Polymicrobial sepsis influences NK-cell-mediated immunity by diminishing NK-cell-intrinsic receptor-mediated effector responses to viral ligands or infections
Fig 6
Sepsis-induces NK-cell-intrinsic functional impairments of Ly49H and Ly49D receptors.
(A) Experimental Design. Splenocytes (day 2 post-surgery) were either incubated with: m157-Tg or WT cells for 6 hrs in the presence of monensin to determine ligand-induced degranulation; with m157 and WT cells for 18 hrs to determine in vitro killing; or 8 hrs stimulation with plate-bound antibody and BFA to determine IFN-γ production. (B) Frequency of CD107a+ Ly49H+ NK-cells in response to ligand (Stim[m157 targets]-Unstim[WT targets]) at indicated effector to target ratios. (C) Number of Ly49H+ NK-cells per well. (D) NK-cell-mediated m157 specific lysis after 18 hrs in vitro incubation.
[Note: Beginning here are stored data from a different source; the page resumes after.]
(* ===== verification/Frame.v ===== *)
(** Audio frames (src/internal_modules/roc_audio/frame.cpp, frame.h) and the codec
    interfaces (iframe_encoder.h, iframe_decoder.h).

    A [sample_t] is the integer with the bits of the [float].  A frame is its samples, all
    channels interleaved; frames of bytes in another format are not modelled. *)

From S2P Require Import Prelude Bytes Packet.

(** * Frame *)

Module Frame.

Abbreviation sample_t := Z.

Definition FlagNotRaw : Z := Z.shiftl 1 0.
Definition FlagNotBlank : Z := Z.shiftl 1 1.
Definition FlagNotComplete : Z := Z.shiftl 1 2.
Definition FlagPacketDrops : Z := Z.shiftl 1 3.

Record t : Type := mk {
  samples_ : list sample_t;
  flags_ : Z;
  duration_ : Z;              (* uint32_t *)
  capture_timestamp_ : Z      (* int64_t, nanoseconds *)
}.

(** [Frame(samples, num_samples)] *)
Definition make (samples : list sample_t) : t := mk samples 0 0 0.

Definition set_flags (flags : Z) (f : t) : t :=
  mk (samples_ f) flags (duration_ f) (capture_timestamp_ f).

Definition is_raw (f : t) : bool := Z.land (flags_ f) FlagNotRaw =? 0.

Definition raw_samples (f : t) : res (list sample_t) :=
  panic_if (negb (is_raw f)) (Ok (samples_ f)).

Definition num_raw_samples (f : t) : res nat :=
  panic_if (negb (is_raw f)) (Ok (length (samples_ f))).

(** Writing through [raw_samples()]. *)
Definition set_samples (samples : list sample_t) (f : t) : t :=
  mk samples (flags_ f) (duration_ f) (capture_timestamp_ f).

Definition has_duration (f : t) : bool := negb (duration_ f =? 0).

Definition duration (f : t) : res Z := panic_if (duration_ f =? 0) (Ok (duration_ f)).

Definition set_duration (d : Z) (f : t) : res t :=
  panic_if (d =? 0) (Ok (mk (samples_ f) (flags_ f) d (capture_timestamp_ f))).

Definition has_capture_timestamp (f : t) : bool := negb (capture_timestamp_ f =? 0).

Definition set_capture_timestamp (ts : Z) (f : t) : res t :=
  panic_if (ts <? 0) (Ok (mk (samples_ f) (flags_ f) (duration_ f) ts)).

End Frame.

(** * Codecs *)

(** [read] returns the number of samples per channel and the samples. *)
Class IFrameDecoder (D : Type) : Type := {
  decoder_position : D -> Z;
  decoder_available : D -> Z;
  decoder_begin : D -> Z -> bytes -> res D;
  decoder_read : D -> nat -> res (nat * list Frame.sample_t * D);
  decoder_shift : D -> nat -> res (nat * D);
  decoder_end : D -> res D
}.

(** [begin] is given the size of the frame; [write], the bytes of the frame, and the samples
    with their number per channel, and returns the number that it encoded and the new bytes. *)
Class IFrameEncoder (E : Type) : Type := {
  encoded_byte_count : E -> nat -> nat;
  encoder_begin : E -> nat -> res E;
  encoder_write : E -> bytes -> list Frame.sample_t -> nat -> res (nat * bytes * E);
  encoder_end : E -> res E
}.

(** One sample of every channel. *)
Abbreviation block := (list Frame.sample_t).

(** ** What a decoder promises

    A frame at a stream position decodes to a position and a sequence of blocks.  [reading d
    pos rest] says that decoder [d] is between [begin] and [end], at position [pos] with
    [rest] still to be read. *)
Class FrameDecoder (D : Type) `{IFrameDecoder D} (n_chans : nat) : Type := {
  idle : D -> Prop;
  reading : D -> Z -> list block -> Prop;
  accepts : bytes -> Prop;
  decode : Z -> bytes -> Z * list block;
  decode_ok ts data :
    is_u 32 ts -> accepts data ->
    is_u 32 (decode ts data).1 /\ Z.of_nat (length (decode ts data).2) < 2 ^ 31
    /\ Forall (fun b => length b = n_chans) (decode ts data).2;
  begin_ok d ts data :
    idle d -> is_u 32 ts -> accepts data ->
    exists d', decoder_begin d ts data = Ok d' /\ reading d' (decode ts data).1 (decode ts data).2;
  reading_ok d pos rest :
    reading d pos rest -> decoder_position d = pos /\ decoder_available d = Z.of_nat (length rest);
  read_ok d pos rest n :
    reading d pos rest ->
    let k := Nat.min n (length rest) in
    exists d', decoder_read d n = Ok (k, mjoin (take k rest), d')
      /\ reading d' (u32 (pos + Z.of_nat k)) (drop k rest);
  shift_ok d pos rest n :
    reading d pos rest ->
    let k := Nat.min n (length rest) in
    exists d', decoder_shift d n = Ok (k, d') /\ reading d' (u32 (pos + Z.of_nat k)) (drop k rest);
  end_ok d pos rest : reading d pos rest -> exists d', decoder_end d = Ok d' /\ idle d'
}.

(** ** What an encoder promises

    [encode] is the frame that samples make when each is [encodable], and [writing e size xs] says that encoder [e] is
    between [begin] and [end] of a frame of [size] bytes, with [xs] written so far. *)
Class FrameEncoder (E : Type) `{IFrameEncoder E} (n_chans : nat) : Type := {
  ready : E -> Prop;
  writing : E -> nat -> list Frame.sample_t -> Prop;
  encodable : Frame.sample_t -> Prop;
  encode : list Frame.sample_t -> bytes;
  size_of : nat -> nat;
  size_of_0 : size_of 0 = 0%nat;
  size_of_mono n m : (n <= m)%nat -> (size_of n <= size_of m)%nat;
  encode_size xs n : length xs = (n * n_chans)%nat -> length (encode xs) = size_of n;
  ready_count e n : ready e -> encoded_byte_count e n = size_of n;
  writing_count e size xs n : writing e size xs -> encoded_byte_count e n = size_of n;
  encoder_begin_ok e size :
    ready e -> exists e', encoder_begin e size = Ok e' /\ writing e' size [];
  encoder_write_ok e size xs ys frame m n :
    writing e size xs -> length frame = size -> length xs = (m * n_chans)%nat ->
    length ys = (n * n_chans)%nat -> (size_of (m + n) <= size)%nat ->
    Forall encodable ys -> take (size_of m) frame = encode xs ->
    exists e' frame', encoder_write e frame ys n = Ok (n, frame', e')
      /\ writing e' size (xs ++ ys) /\ length frame' = size
      /\ take (size_of (m + n)) frame' = encode (xs ++ ys);
  encoder_end_ok e size xs : writing e size xs -> exists e', encoder_end e = Ok e' /\ ready e'
}.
Representative flow plots of IFN-γ (E) or GzmB (F) following stimulation. Frequency of IFN-γ+ (G) or fold GzmB GMFI (H) of stimulated receptor+ NK-cells from Sham or CLP mice after 8 hrs stimulation with plate bound control (IgG), αNK1.1, αNKp46, αLy49D, or αLy49H antibody. Data are representative from 2 independent experiments with 3–5 mice per group. Numbers above bars show fold change between groups. * p<0.05, # p<0.05 group comparison by two-way ANOVA. Error bars represent the standard error of the mean.